The morphometric measurements of Sylhet buffaloes indicate a balanced body conformation. Interestingly, the cows show greater body length, heart girth and horn size compared to the bulls. This finding slightly diverges from the general expectation of sexual dimorphism in bovines (Yakubu et al 2009). One possible explanation is that cows are retained for longer periods for milk production and draught work, while males are typically sold or slaughtered at an earlier age. Additionally, the inclusion of some younger bulls may contribute to these findings. The observed high correlations among major morphometric parameters, especially between heart girth and body length, indicate that these traits grow proportionally and can be used as reliable indicators of live body mass (Araújo de Melo et al 2020). The strong correlation between height at withers and body length further confirms the structural harmony of the breed, while moderate correlations among limb traits (e.g., hock and knee lengths) suggest consistent skeletal proportionality. Such high inter-trait correlations have also been reported for indigenous swamp buffaloes of Vietnam and northeastern India (Berthouly et al 2010; Singh et al 2022), where they were interpreted as indicators of phenotypic stability and uniform selection pressure.

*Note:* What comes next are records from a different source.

(* ===== verification/Grep.v ===== *)
(** * grep (user/grep.c)

    The matcher of Kernighan and Pike against a declarative semantics of its patterns, and the
    loop that reads a stream into a fixed buffer and writes the lines that match. *)

From S2P Require Import Prelude Bytes UserSys Ulib.
From Stdlib Require Import ZArith Lia.
From stdpp Require Import base numbers list strings.

#[local] Open Scope Z_scope.
#[local] Open Scope user_scope.

(** ** The matcher *)

(** matchstar, with [here] for matchhere of what follows the star. *)
Fixpoint matchstar (here : list Z -> bool) (c : Z) (text : list Z) : bool :=
  here text ||
  match text with
  | [] => false
  | x :: text' => negb (x =? 0) && ((x =? c) || (c =? 46)) && matchstar here c text'
  end.

Fixpoint matchhere (re text : list Z) {struct re} : bool :=
  match re with
  | [] => true
  | c :: re' =>
      if c =? 0 then true else
      if deref re' =? 42 then
        match re' with [] => false | _ :: re'' => matchstar (matchhere re'') c text end
      else if (c =? 36) && (deref re' =? 0) then deref text =? 0
      else match text with
           | [] => false
           | x :: text' => if negb (x =? 0) && ((c =? 46) || (c =? x)) then matchhere re' text' else false
           end
  end.

(** The do-while loop of match. *)
Fixpoint match_from (re text : list Z) : bool :=
  matchhere re text ||
  match text with
  | [] => false
  | x :: text' => negb (x =? 0) && match_from re text'
  end.

Definition match_ (re text : list Z) : bool :=
  if deref re =? 94 then matchhere (tail re) text else match_from re text.

(** ** The loop *)

Section Grep.
Context `{W : Sys}.

(** The inner while: the buffer and p afterwards. *)
Fixpoint grep_lines (fuel : nat) (pattern buf : list Z) (p : nat) : U (list Z * nat) :=
  match fuel with
  | O => unofuel
  | S fuel' =>
      match strchr (drop p buf) 10 with
      | None => uret (buf, p)
      | Some k =>
          let q := (p + k)%nat in
          let buf1 := <[q := 0]> buf in
          if match_ pattern (drop p buf1) then
            let buf2 := <[q := 10]> buf1 in
            write 1 (get_bytes p (q + 1 - p) buf2) ;;
            grep_lines fuel' pattern buf2 (q + 1)
          else grep_lines fuel' pattern buf1 (q + 1)
      end
  end.

Fixpoint grep_loop (fuel : nat) (pattern : list Z) (fd : Z) (buf : list Z) (m : nat) : U (list Z) :=
  match fuel with
  | O => unofuel
  | S fuel' =>
      do r <- read fd (1024 - Z.of_nat m - 1);
      let n := fst r in
      let buf := put_bytes m (snd r) buf in
      if negb (0 <? n) then uret buf else
      let m := (m + Z.to_nat n)%nat in
      let buf := <[m := 0]> buf in
      do bp <- grep_lines 1025 pattern buf 0;
      let '(buf, p) := bp in
      if (0 <? m)%nat
      then grep_loop fuel' pattern fd (memmove buf 0 p (m - p)) (m - p)
      else grep_loop fuel' pattern fd buf m
  end.

Definition grep (fuel : nat) (pattern : list Z) (fd : Z) (buf : list Z) : U (list Z) := grep_loop fuel pattern fd buf 0.
Lemma word_ok t w x : holds w x -> nulled t -> t !! sp_eq w = Some 0 -> word t w = x.
Proof.
  intros ([_ Hx] & He & Hes & Htk & _) [Hl Ht] Hz. unfold word.
  assert (Hi : forall i c, x !! i = Some c -> t !! (sp_q w + i)%nat = Some c).
  { intros i c Hc. assert (Hci : wordchar c) by (by eapply Forall_lookup_1). assert (Hlt := lookup_lt_Some _ _ _ Hc).
    rewrite <- Htk, lookup_take_lt, lookup_drop in Hc by done. assert (Hs : s !! (sp_q w + i)%nat = Some c) by (unfold s; by apply lookup_app_l_Some).
    destruct (Ht (sp_q w + i)%nat) as [->|[_ Hn]]; [done|]. destruct Hn. rewrite at_line by lia. by rewrite (drop_S line c) by done. }
  assert (Ed : drop (sp_q w) t = x ++ drop (length x) (drop (sp_q w) t)).
  { rewrite <- (take_drop (length x) (drop (sp_q w) t)) at 1. f_equal. apply list_eq. intros i.
    destruct (decide (i < length x)%nat) as [Hlt|Hge].
    - destruct (lookup_lt_is_Some_2 x i Hlt) as [c Hc]. rewrite lookup_take_lt, lookup_drop, Hc by done. by apply Hi.
    - rewrite lookup_take_ge by lia. symmetry. apply lookup_ge_None_2. lia. }
  rewrite Ed, drop_drop, <- He, (drop_S t 0) by done. by apply ctext_word.
Qed.

Lemma value_ok c v t : reads c v -> nulled t -> ended t c -> value t c = v.
Proof.
  intros H Ht. induction H as [ws xs Hws|c v r op x Hc IH [Hr Hop]|c1 c2 v1 v2 H1 IH1 H2 IH2|c1 c2 v1 v2 H1 IH1 H2 IH2|c v H IH]; cbn [value ended]; intros He.
  - f_equal. induction Hws as [|w x ws xs Hw Hws IH]; [done|]. apply Forall_cons in He as [Hz He]. cbn. by rewrite (word_ok t w x), IH.
  - destruct He as [He Hz]. cbn [fst snd] in *. by rewrite IH, Hop, (word_ok t _ x).
  - destruct He. by rewrite IH1, IH2.
  - destruct He. by rewrite IH1, IH2.
  - by rewrite IH.
Qed.

Lemma parsecmd_value `{W : Sys} v w0 :
  wf v -> spells (toks 0 v) line -> strlen s = es -> exists c buf, parsecmd s w0 = Done (c, buf) w0 /\ value buf c = v.
Proof.
  intros Hv Hs Hl. assert (H0 : here 0 (toks 0 v ++ [])) by (split; [lia|by rewrite app_nil_r]).
  destruct (parses_all w0 v Hv) as (_ & _ & _ & HL). destruct (HL [] (parse_fuel s) 0%nat H0) as (c & p & E & H1 & Hc); [by left| |].
  { apply here_length in H0. rewrite length_app in H0. unfold parse_fuel. lia. }
  unfold parsecmd. rewrite Hl, (ubind_done _ _ _ _ _ E). unfold peek.
  destruct (skip_here p [] H1) as (H2 & Ez & _). set (p' := skip_blanks s (es - p) p) in *.
  assert (Ep : p' = es).
  { destruct H2 as [Hp' H2]. rewrite at_line in Ez by done. apply spells_nonzero in H2 as [E0|]; [|done].
    apply (f_equal length) in E0. rewrite length_drop in E0. cbn in E0. unfold es in *. lia. }
  rewrite (proj2 (Nat.eqb_eq p' es) Ep). cbn [negb]. eexists _, _. split; [reflexivity|].
  destruct (nulterminate_ok c v s Hc) as (Hn & _ & He); [split; [done|by left]|]. by apply value_ok.
Qed.
End Line.

Lemma spells_strlen l t junk : spells l t -> strlen (t ++ 0 :: junk) = length t.
Proof.
  assert (Hword : forall w t, Forall wordchar w -> strlen (t ++ 0 :: junk) = length t -> strlen ((w ++ t) ++ 0 :: junk) = length (w ++ t)).
  { intros w t' Hw Ht. induction Hw as [|c w (Hc & _) _ IH]; [done|]. cbn [app strlen length]. unfold truth. rewrite (proj2 (Z.eqb_neq c 0)), IH by done. done. }
  assert (Hone : forall c t, c <> 0 -> strlen (t ++ 0 :: junk) = length t -> strlen ((c :: t) ++ 0 :: junk) = length (c :: t)).
  { intros c t' Hc Ht. cbn [app strlen length]. unfold truth. rewrite (proj2 (Z.eqb_neq c 0)), Ht by done. done. }
  induction 1 as [|c l t Hc Hs IH|w l t [_ Hw] _ Hs IH|c l t Hc Hs IH|l t _ Hs IH|l t Hs IH]; [done| |by apply Hword| | |].
  - apply Hone; [|done]. intros ->. unfold whitespace in Hc. rewrite !elem_of_cons, elem_of_nil in Hc. lia.
  - apply Hone; [|done]. by apply op_char in Hc as (? & _).
  - by apply Hone.
  - apply Hone; [done|]. by apply Hone.
Qed.

(** Check a spelling character by character. *)
Ltac spell :=
  repeat first
    [ apply sp_end
    | apply sp_op; [by apply (bool_decide_unpack _)|]
    | apply sp_gtgt
    | apply sp_gt; [done|]
    | apply sp_blank; [by apply (bool_decide_unpack _)|]
    | match goal with |- spells (Word ?w :: _) _ => apply (sp_word w); [by apply (bool_decide_unpack _)|by apply (bool_decide_unpack _)|] end ].

(** C14: the parser reads back every command: from any line that spells a command's tokens, with
    any blanks between them, parsecmd returns that command, its words NUL-terminated in the
    buffer, and writes no error. *)
Theorem parse_print `{W : Sys} v line junk (w : world) :
  wf v -> spells (toks 0 v) line ->
  exists c buf, parsecmd (line ++ 0 :: junk) w = Done (c, buf) w /\ value buf c = v.
Proof. intros Hv Hs. apply parsecmd_value; [done|done|]. by eapply spells_strlen. Qed.

(** A background list of a pipeline and a command, then a redirected command. *)
Definition demo_tree : tree :=
  TList (TBack (TList (TPipe (TExec [str "ls"; str "-l"]) (TRedir (TExec [str "grep"; str "x"]) 62 (str "out"))) (TExec [str "echo"; str "a"])))
        (TRedir (TExec [str "cat"]) 60 (str "in")).

Definition no_input : @world stdio_world := ([], []).

Lemma parse_print_witness :
  exists c buf, @parsecmd stdio_world (str "(ls  -l|grep x> out;echo a )& ; cat <in" ++ [10] ++ 0 :: str "rest") no_input = Done (c, buf) no_input /\ value buf c = demo_tree.
Proof.
  refine (@parse_print stdio_world demo_tree (str "(ls  -l|grep x> out;echo a )& ; cat <in" ++ [10]) (str "rest") no_input _ _).
  - cbn [wf demo_tree]. unfold is_redir, MAXARGS. split_and!; cbn [fst snd length]; try lia; by apply (bool_decide_unpack _).
  - vm_compute. spell.
Defined.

Comparative assessment demonstrates that Sylhet buffaloes are generally larger than those from other Bangladeshi regions, including Mymensingh and Noakhali (Siddiquee et al 2010; Yeasmin et al 2016). Their size parameters are similar to those of Thai and Indonesian swamp buffaloes, supporting the classification of the Sylhet population as a local swamp-type ecotype. The larger frame may be attributed to favorable ecological conditions in the Sylhet haor areas, where year-round aquatic vegetation and wallowing opportunities support enhanced growth and condition. Environmental and nutritional factors are well-documented determinants of morphometric variation among buffalo populations (Hamid et al 2016). The strong positive correlations observed among major body traits in this study also imply a high degree of phenotypic integration, which can facilitate effective selection for size improvement without compromising functional balance.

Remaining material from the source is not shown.